# How Long Before Bubbles In Airlock



## mxd (2/11/09)

Hi all, 
put my first brew down last night, it's been fermenting for 14 hours but there is no bubbles yet, have I done something wrong ?

It's was on 18 deg over night, currently 20, it looks like there is condensation on the lid (inside) ?

cheers
Matt


----------



## doon (2/11/09)

airlocks cant be trusted as there can be small leaks etc which will result in it not bubbling. Take a hydrometer reading and compare to OG. if it is falling fermentation is going ok. you can get rid of lid altogether and just use glad wrap held on with rubber band.


----------



## Pennywise (2/11/09)

Mate don't worry about bubbles in the airlock, I have 4 fermenters and only one of them bubbles. True signs of fermentation are krausen (foam on top), condensation, and above all a fall in the SG. It's only been 14 hours so I wouldn't expect too much at this stage. Take a gravity reading tomorrow morning if there's no krausen and if it's lower that what you originally measured, it's fermenting, krausen is a sneaky bugger and is sometimes missed.


----------



## crozdog (2/11/09)

MXD, welcome to the obsession & AHB.

Yeasts have three distinct phases of life in wort (unfermented beer). They are: Respiration; Fermentation; and Sedimentation. 

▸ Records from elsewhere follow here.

Definition dispatchProposalBondsAction (scValToNative : bytes → outcome (list native))
    (clock : LedgerClock) (proposal : ProposalRecord) : M MockLedgerStore unit :=
  store ← get;
  let op :=
    match p_opIds proposal with
    | EmptyString :: _ | [] => None
    | opId :: _ => tl_operations (st_timelock store) !! opId
    end in
  match op with
  | None => mret tt
  | Some op =>
    if negb (String.eqb (op_target op) (a_proposalBonds (st_addresses store))) then mret tt
    else
      match bonds_handler (op_fnName op) with
      | None =>
        throw (PlainError ("execute: unknown proposal-bonds action " +:+ op_fnName op))
      | Some handler =>
        match scValToNative (op_data op) with
        | Throw e => throw e
        | Ok args => handler clock (a_governor (st_addresses store)) args
        end
      end
  end.

(** ** The executor *)
Module GovernorExecutor.

Definition propose (clock : LedgerClock) (caller proposer description : string)
    (descriptionHash : bytes) (metadataUri : string) (targets fnNames : list string)
    (calldatas : list bytes) : M MockLedgerStore Z :=
  throw_if (negb (String.eqb caller proposer))
    (MockContractError 100 "propose: proposer must authorize this call");;
  createProposal clock proposer description descriptionHash metadataUri targets fnNames
    calldatas true.

Definition propose_via_registry (clock : LedgerClock) (caller registry proposer description : string)
    (descriptionHash : bytes) (metadataUri : string) (targets fnNames : list string)
    (calldatas : list bytes) : M MockLedgerStore Z :=
  store ← get;
  throw_if (negb (String.eqb caller (a_coSponsorship (st_addresses store))) ||
            negb (String.eqb registry caller))
    (MockContractError 100 "propose_via_registry: unauthorized registry");;
  createProposal clock proposer description descriptionHash metadataUri targets fnNames
    calldatas false.

(** The tally a vote of [weight] leaves. *)
Definition count_vote (support : string) (weight : Z) (p : ProposalRecord) : ProposalRecord :=
  if 0 <? weight then
    if String.eqb support "For" then p <| p_votesFor ::= λ v, v + weight |>
    else if String.eqb support "Against" then p <| p_votesAgainst ::= λ v, v + weight |>
    else if String.eqb support "Abstain" then p <| p_votesAbstain ::= λ v, v + weight |>
    else p
  else p.

Definition cast_vote (clock : LedgerClock) (caller voter : string) (proposalId : Z)
    (support : string) : M MockLedgerStore unit :=
  throw_if (negb (String.eqb caller voter))
    (MockContractError 100 "cast_vote: voter must authorize this call");;
  store ← get;
  let settings := g_settings (st_governor store) in
  throw_if (gs_isPaused settings)
    (governor_error GovernorErrorCode.ContractPaused "cast_vote: contract is paused");;
  proposal ← mustGetProposal proposalId;
  throw_if (default false (p_hasVoted proposal !! voter))
    (governor_error GovernorErrorCode.AlreadyVoted "cast_vote: already voted");;
  let voteType := gs_voteType settings in
  throw_if (bool_decide (voteType = Simple) && String.eqb support "Abstain")
    (governor_error GovernorErrorCode.InvalidSupport
       "cast_vote: abstain not allowed for Simple vote type");;
  let current := sequence clock in
  throw_if (p_cancelled proposal || p_executed proposal || p_queued proposal ||
            (current <? p_startLedger proposal) || (p_endLedger proposal <? current))
    (governor_error GovernorErrorCode.ProposalNotActive "cast_vote: proposal is not active");;
  rawWeight ← on_votes (get_past_votes clock voter (p_startLedger proposal));
  let weight := applyVoteType voteType rawWeight in
  modify (update_proposal proposalId (count_vote support weight));;
  modify (update_proposal proposalId (λ p, p <| p_hasVoted ::= <[voter := true]> |>)).

Definition queue (sha256 : bytes → bytes) (clock : LedgerClock) (proposalId : Z)
    : M MockLedgerStore unit :=
  proposal ← mustGetProposal proposalId;
  state ← computeProposalState clock proposal;
  throw_if (bool_decide (state = Expired))
    (governor_error GovernorErrorCode.ProposalExpired "queue: proposal expired");;
  throw_if (bool_decide (state ≠ Succeeded))
    (governor_error GovernorErrorCode.ProposalNotSucceeded "queue: proposal not succeeded");;
  requiredQuorum ← computeQuorum clock proposal;
  let quorumMet := requiredQuorum <=? p_votesFor proposal + p_votesAbstain proposal in
  let forWins := p_votesAgainst proposal <? p_votesFor proposal in
  throw_if (negb quorumMet || negb forWins)
    (governor_error GovernorErrorCode.ProposalNotSucceeded "queue: quorum/majority not met");;
  match p_targets proposal, p_calldatas proposal, p_fnNames proposal with
  | target :: _, calldata :: _, fnName :: _ =>
    store ← get;
    let delay := tl_minDelay (st_timelock store) in
    opId ← on_timelock (scheduleOperation sha256 clock target calldata fnName delay [] []);
    modify (update_proposal proposalId (λ p, p <| p_opIds := [opId] |>));;
    modify (update_proposal proposalId (λ p, p <| p_queued := true |>));;
    modify (on_governor (λ g, g <| g_queueTime ::= <[proposalId := sequence clock]> |>))
  | [], _, _ =>
    throw (governor_error GovernorErrorCode.NoTargets "queue: no targets")
  | _, _, _ => throw type_error
  end.

Definition execute (scValToNative : bytes → outcome (list native)) (clock : LedgerClock)
    (proposalId : Z) : M MockLedgerStore unit :=
  proposal ← mustGetProposal proposalId;
  state ← computeProposalState clock proposal;
  throw_if (bool_decide (state ≠ Queued))
    (governor_error GovernorErrorCode.ProposalNotQueued "execute: proposal not queued");;
  throw_if (p_executed proposal)
    (governor_error GovernorErrorCode.ProposalAlreadyExecuted "execute: already executed");;
  opId ← unwrap (head (p_opIds proposal))
    (governor_error GovernorErrorCode.MissingOpIds "execute: missing op ids");
  on_timelock (executeOperation clock opId);;
  dispatchProposalBondsAction scValToNative clock proposal;;
  modify (update_proposal proposalId (λ p, p <| p_executed := true |>)).

Definition cancel (clock : LedgerClock) (caller cancelCaller : string) (proposalId : Z)
    : M MockLedgerStore unit :=
  throw_if (negb (String.eqb caller cancelCaller))
    (MockContractError 100 "cancel: caller must authorize this call");;
  proposal ← mustGetProposal proposalId;
  state ← computeProposalState clock proposal;
  store ← get;
  let guardian := gs_guardian (g_settings (st_governor store)) in
  let canCancel :=
    (String.eqb cancelCaller (p_proposer proposal) && bool_decide (state = Pending)) ||
    (String.eqb cancelCaller guardian && bool_decide (state = Active)) in
  throw_if (negb canCancel)
    (governor_error GovernorErrorCode.UnauthorizedCancel "cancel: unauthorized");;
  modify (update_proposal proposalId (λ p, p <| p_cancelled := true |>)).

In the Respiration or Lag phase the yeast uses the oxygen in the wort to derive energy from both the wort and internal sources for reproduction. Internal energy stores of glycogen will be depleted as the yeast prepares for fermentation. The enzymes necessary for sugar metabolization are produced during this phase. These enzymes will be improperly developed if the wort has large amounts of corn sugar. Carbon dioxide is generated in this phase, as are flavor characteristics such as esters and diacetyls. No alcohol is produced during this phase. This phase will generally last for 24 hours after pitching or less. 

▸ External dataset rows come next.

Lemma gov_effect_tallies c s s' :
  gov_effect c s s' →
  (∀ id p, g_proposals (st_governor s) !! id = Some p → tally_ok c s p) →
  ∀ id p, g_proposals (st_governor s') !! id = Some p → tally_ok c s' p.
Proof.
  intros Heff Hall. pose proof (gov_effect_frame _ _ _ Heff) as [[b Hset] Hck _].
  assert (∀ p p', (p_startLedger p', p_votesFor p', p_votesAgainst p', p_votesAbstain p', p_hasVoted p') =
    (p_startLedger p, p_votesFor p, p_votesAgainst p, p_votesAbstain p, p_hasVoted p) →
    tally_ok c s p → tally_ok c s' p') as Hsame.
  { intros p p' Hf Hp. eapply tally_ok_mono; [exact Hp|done|done|by rewrite Hset|].
    intros _ a. unfold votes_at. by rewrite Hck. }
  destruct Heff as [|b'|proposer d h u ts fs ds p0 Hcool Hmax|id0 p0 voter sup Hp0 Hnv Hact
    |id0 p0 opId op Hp0 Hsucc Hready|id0 p0 opId op t s2 done Hp0 Hq Hhead Hop Hready Hev Hframe
    |id0 p0 Hp0 Hst|id0 p0 q t Hp0 Hq Hnc Hqt Hveto Hev].
  - done.
  - cbn. eauto.
  - cbn. intros id p. rewrite lookup_insert_Some. intros [[_ <-]|[_ Hp]]; [|eauto].
    by split; cbn.
  - apply (updated_tallies (c, s) (c, _) id0 (voted s sup voter)); [done| |]; cbn; [eauto|].
    intros p Hp. assert (p0 = p) as -> by congruence.
    eapply (tally_ok_mono c s _ _ (voted s sup voter p)); [|done..].
    apply voted_tally; [by eapply Hall|done|]. by apply proposal_state_started in Hact as [? _].
  - apply (updated_tallies (c, s) (c, _) id0 (λ p, p <| p_opIds := [opId] |> <| p_queued := true |>));
      [done| |]; [eauto|]. intros p Hp. apply (Hsame p); [done|by eapply Hall].
  - destruct Hframe as [Hg Ht _ _ _ _]. cbn in Hg.
    destruct done; [|cbn; rewrite Hg; eauto].
    apply (updated_tallies (c, s) (c, _) id0 (λ p, p <| p_executed := true |>)); [|eauto|].
    + cbn. by rewrite Hg.
    + intros p Hp. apply (Hsame p); [done|by eapply Hall].
  - apply (updated_tallies (c, s) (c, _) id0 (λ p, p <| p_cancelled := true |>)); [done|eauto|].
    intros p Hp. apply (Hsame p); [done|by eapply Hall].
  - apply (updated_tallies (c, s) (c, _) id0 (λ p, p <| p_cancelled := true |>)); [done|eauto|].
    intros p Hp. apply (Hsame p); [done|by eapply Hall].
Qed.

Lemma votes_wf_balances now (v v' : TokenVotesState) :
  votes_wf now v → map_Forall (λ _ x, 0 ≤ x) (tv_balances v') →
  tv_checkpoints v' = tv_checkpoints v →
  tv_totalSupplyCheckpoints v' = tv_totalSupplyCheckpoints v → votes_wf now v'.
Proof. intros [_ Hc Hs Hsum] Hb E1 E2. split; rewrite ?E1, ?E2; done. Qed.

Lemma quiet_step_inv sha256 dec w w' : quiet_step sha256 dec w w' → tallies_inv w → tallies_inv w'.
Proof.
  intros (Hstep & Hbal & Hquiet) [Hwf Hall].
  destruct Hstep as [c s call|c c' s v Hv Hr|c s target data fnName delay ids t Hops|c s s' Hg Ht Hv]; cbn -[schedule_with_deps] in *.
  - pose proof (gov_run_effect sha256 dec c call s) as Heff.
    pose proof (gov_effect_frame _ _ _ Heff) as [_ Hck Hsup].
    split; cbn; [by eapply votes_wf_balances|]. by eapply gov_effect_tallies.
  - destruct (votes_step_clock _ _ Hv) as [Hseq _]. cbn in Hseq.
    split; cbn; [by apply (votes_step_wf _ _ Hv)|].
    intros id p Hp. eapply tally_ok_mono; [by eapply Hall|done|done|done|].
    intros Hne a. cbn. destruct Hquiet as [Hck|Hpast].
    + unfold votes_at. by rewrite Hck.
    + destruct (votes_step_past _ _ a (p_startLedger p) Hv) as [Hva _]; [by eapply Hpast|done].
  - split; [done|]. intros id p Hp. by eapply tally_ok_mono; [by eapply Hall|..].
  - split; cbn; [by rewrite Hv|]. rewrite Hg. intros id p Hp.
    eapply tally_ok_mono; [by eapply Hall|done|done|by rewrite Hg|by rewrite Hv].
Qed.

Lemma quiet_steps_inv sha256 dec w w' :
  rtc (quiet_step sha256 dec) w w' → tallies_inv w → tallies_inv w'.
Proof. induction 1; eauto using quiet_step_inv. Qed.

Lemma voters_weight_supply now s p :
  votes_wf now (st_votes s) → (∀ a, 0 ≤ votes_at (st_votes s) (p_startLedger p) a) →
  voters_weight s p ≤ supply_at (st_votes s) (p_startLedger p).
Proof.
  intros Hwf Hnn. unfold voters_weight, supply_at. rewrite <- (wf_conserved _ _ Hwf).
  assert (∀ a, 0 ≤ vote_weight s (p_startLedger p) a ≤ votes_at (st_votes s) (p_startLedger p) a)
    as Hw by (intros a; by apply applyVoteType_bounds).
  etrans; [apply (map_sum_sub (λ a, Z.max 0 (vote_weight s (p_startLedger p) a)) _
    (tv_checkpoints (st_votes s)))|].
  - intros a. lia.
  - intros a Ha. specialize (Hw a). unfold votes_at in Hw. rewrite Ha, checkpointAt_None in Hw. lia.
  - apply map_sum_le. intros a l Ha. specialize (Hw a). unfold votes_at in Hw.
    rewrite Ha in Hw. lia.
Qed.

(** ** Properties *)

(** C4: one account, one vote.  In every history in which token balances stay
    non-negative and no checkpoint is
    written in the very ledger of a snapshot already voted on, the votes For,
    Against and Abstain of a proposal are non-negative and add up to at most
    the snapshot weights of the accounts that voted, each taken once; and when
    no account had a negative balance of votes at the snapshot, to at most the
    total supply the quorum is measured against. *)
Theorem tally_bounded_by_snapshot sha256 dec w0 c s id p :
  world_boot w0 → rtc (quiet_step sha256 dec) w0 (c, s) →
  g_proposals (st_governor s) !! id = Some p →
  0 ≤ p_votesFor p ∧ 0 ≤ p_votesAgainst p ∧ 0 ≤ p_votesAbstain p ∧
  tally p ≤ voters_weight s p ∧
  ((∀ a, 0 ≤ votes_at (st_votes s) (p_startLedger p) a) →
   tally p ≤ supply_at (st_votes s) (p_startLedger p)).
Proof.
  intros Hboot Hsteps Hp.
  assert (tallies_inv w0) as H0.
  { split; [by apply wb_votes|]. intros i q. by rewrite (wb_proposals _ Hboot), lookup_empty. }
  destruct (quiet_steps_inv _ _ _ _ Hsteps H0) as [Hwf Hall].
  destruct (Hall _ _ Hp) as [Hsum _ _ H1 H2 H3]. split_and!; try done.
  intros Hnn. etrans; [done|]. by eapply voters_weight_supply.
Qed.

(** ** Rate limits *)

Section rates.
Implicit Types (c : LedgerClock) (s : MockLedgerStore) (p : ProposalRecord).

In the Fermentation phase the yeast continues to reproduce, but no oxygen is used. The free oxygen will be scrubbed out by the CO2. During this phase the yeast reproduces to maintain an optimal population throughout the wort. Here is where the sugars are converted to alcohols. The yeast will stay in suspension long enough to attenuate the wort to the desired degree. Often hydrogen sulfide (H2S) is produced during this stage, but it will normally be carried out of the wort by the CO2. Diacetyl and other fusel alcohols that are normal products of fermentation will be reduced or eliminated during this phase. This phase will include both Low Kraeusen and High Kraeusen, and the pH will drop to about 4.5-4.8, which signals the start of the sedimentation phase. 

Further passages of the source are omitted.